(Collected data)
####
(** X9: with an adapter type that reads an API key and a key in the
    settings, the first call writes the key to the environment variable of
    the type.  A key that holds a NUL is refused by that write: the call
    raises [ValueError] and leaves the process as it was.  With any other
    key the call builds an adapter that holds that key, whatever the
    environment variable was, and stores it; every later call returns the
    same adapter and changes nothing, whatever the settings have
    become. *)
Theorem adapter_is_built_once (ext : Externals) (settings : Settings)
    (p : Process) (t k : string) :
  _current_adapter p = None →
  ADAPTER_TYPE settings = Some t →
  keyed t →
  API_KEY settings = Some k →
  k ≠ "" →
  if has_nul k
  then get_current_adapter ext settings p
       = (Raise (Exn ValueError "embedded null byte"), p)
  else
    ∃ a p',
      get_current_adapter ext settings p = (Ok a, p')
      ∧ api_key a = k
      ∧ over_http a
      ∧ (∀ var, key_variable t = Some var → environ p' !! var = Some k)
      ∧ ∀ settings', get_current_adapter ext settings' p' = (Ok a, p').
Proof.
  intros Hnone Ht Hkeyed Hkey Hk.
  destruct (keyed_cases t Hkeyed) as (var & Hvar & Hcases).
  assert (truthy k = true) as Htruthy by (by destruct k).
  destruct (has_nul k) eqn:Hnul.
  { unfold get_current_adapter. rewrite Hnone, Ht, Hkey. simpl.
    rewrite Htruthy, Hvar. unfold environ_setitem. by rewrite Hnul. }
  unfold get_current_adapter at 1. rewrite Hnone, Ht, Hkey. simpl.
  rewrite Htruthy, Hvar. unfold environ_setitem. rewrite Hnul.
  destruct (Hcases (<[var:=k]> (environ p))
              (model_kwargs t (MODEL_NAME settings))) as [Hok _].
  destruct (Hok k (lookup_insert_eq _ _ _) Htruthy) as (a & -> & Ha & Hhttp).
  eexists _, _. split; [reflexivity|]. split; [done|]. split; [done|].
  split; [intros var' [= <-]; apply lookup_insert_eq|done].
Qed.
####
> _Task to complete_
All of the data above should be set down again exactly.

> _Solution to the problem_
(** X9: with an adapter type that reads an API key and a key in the
    settings, the first call writes the key to the environment variable of
    the type.  A key that holds a NUL is refused by that write: the call
    raises [ValueError] and leaves the process as it was.  With any other
    key the call builds an adapter that holds that key, whatever the
    environment variable was, and stores it; every later call returns the
    same adapter and changes nothing, whatever the settings have
    become. *)
Theorem adapter_is_built_once (ext : Externals) (settings : Settings)
    (p : Process) (t k : string) :
  _current_adapter p = None →
  ADAPTER_TYPE settings = Some t →
  keyed t →
  API_KEY settings = Some k →
  k ≠ "" →
  if has_nul k
  then get_current_adapter ext settings p
       = (Raise (Exn ValueError "embedded null byte"), p)
  else
    ∃ a p',
      get_current_adapter ext settings p = (Ok a, p')
      ∧ api_key a = k
      ∧ over_http a
      ∧ (∀ var, key_variable t = Some var → environ p' !! var = Some k)
      ∧ ∀ settings', get_current_adapter ext settings' p' = (Ok a, p').
Proof.
  intros Hnone Ht Hkeyed Hkey Hk.
  destruct (keyed_cases t Hkeyed) as (var & Hvar & Hcases).
  assert (truthy k = true) as Htruthy by (by destruct k).
  destruct (has_nul k) eqn:Hnul.
  { unfold get_current_adapter. rewrite Hnone, Ht, Hkey. simpl.
    rewrite Htruthy, Hvar. unfold environ_setitem. by rewrite Hnul. }
  unfold get_current_adapter at 1. rewrite Hnone, Ht, Hkey. simpl.
  rewrite Htruthy, Hvar. unfold environ_setitem. rewrite Hnul.
  destruct (Hcases (<[var:=k]> (environ p))
              (model_kwargs t (MODEL_NAME settings))) as [Hok _].
  destruct (Hok k (lookup_insert_eq _ _ _) Htruthy) as (a & -> & Ha & Hhttp).
  eexists _, _. split; [reflexivity|]. split; [done|]. split; [done|].
  split; [intros var' [= <-]; apply lookup_insert_eq|done].
Qed.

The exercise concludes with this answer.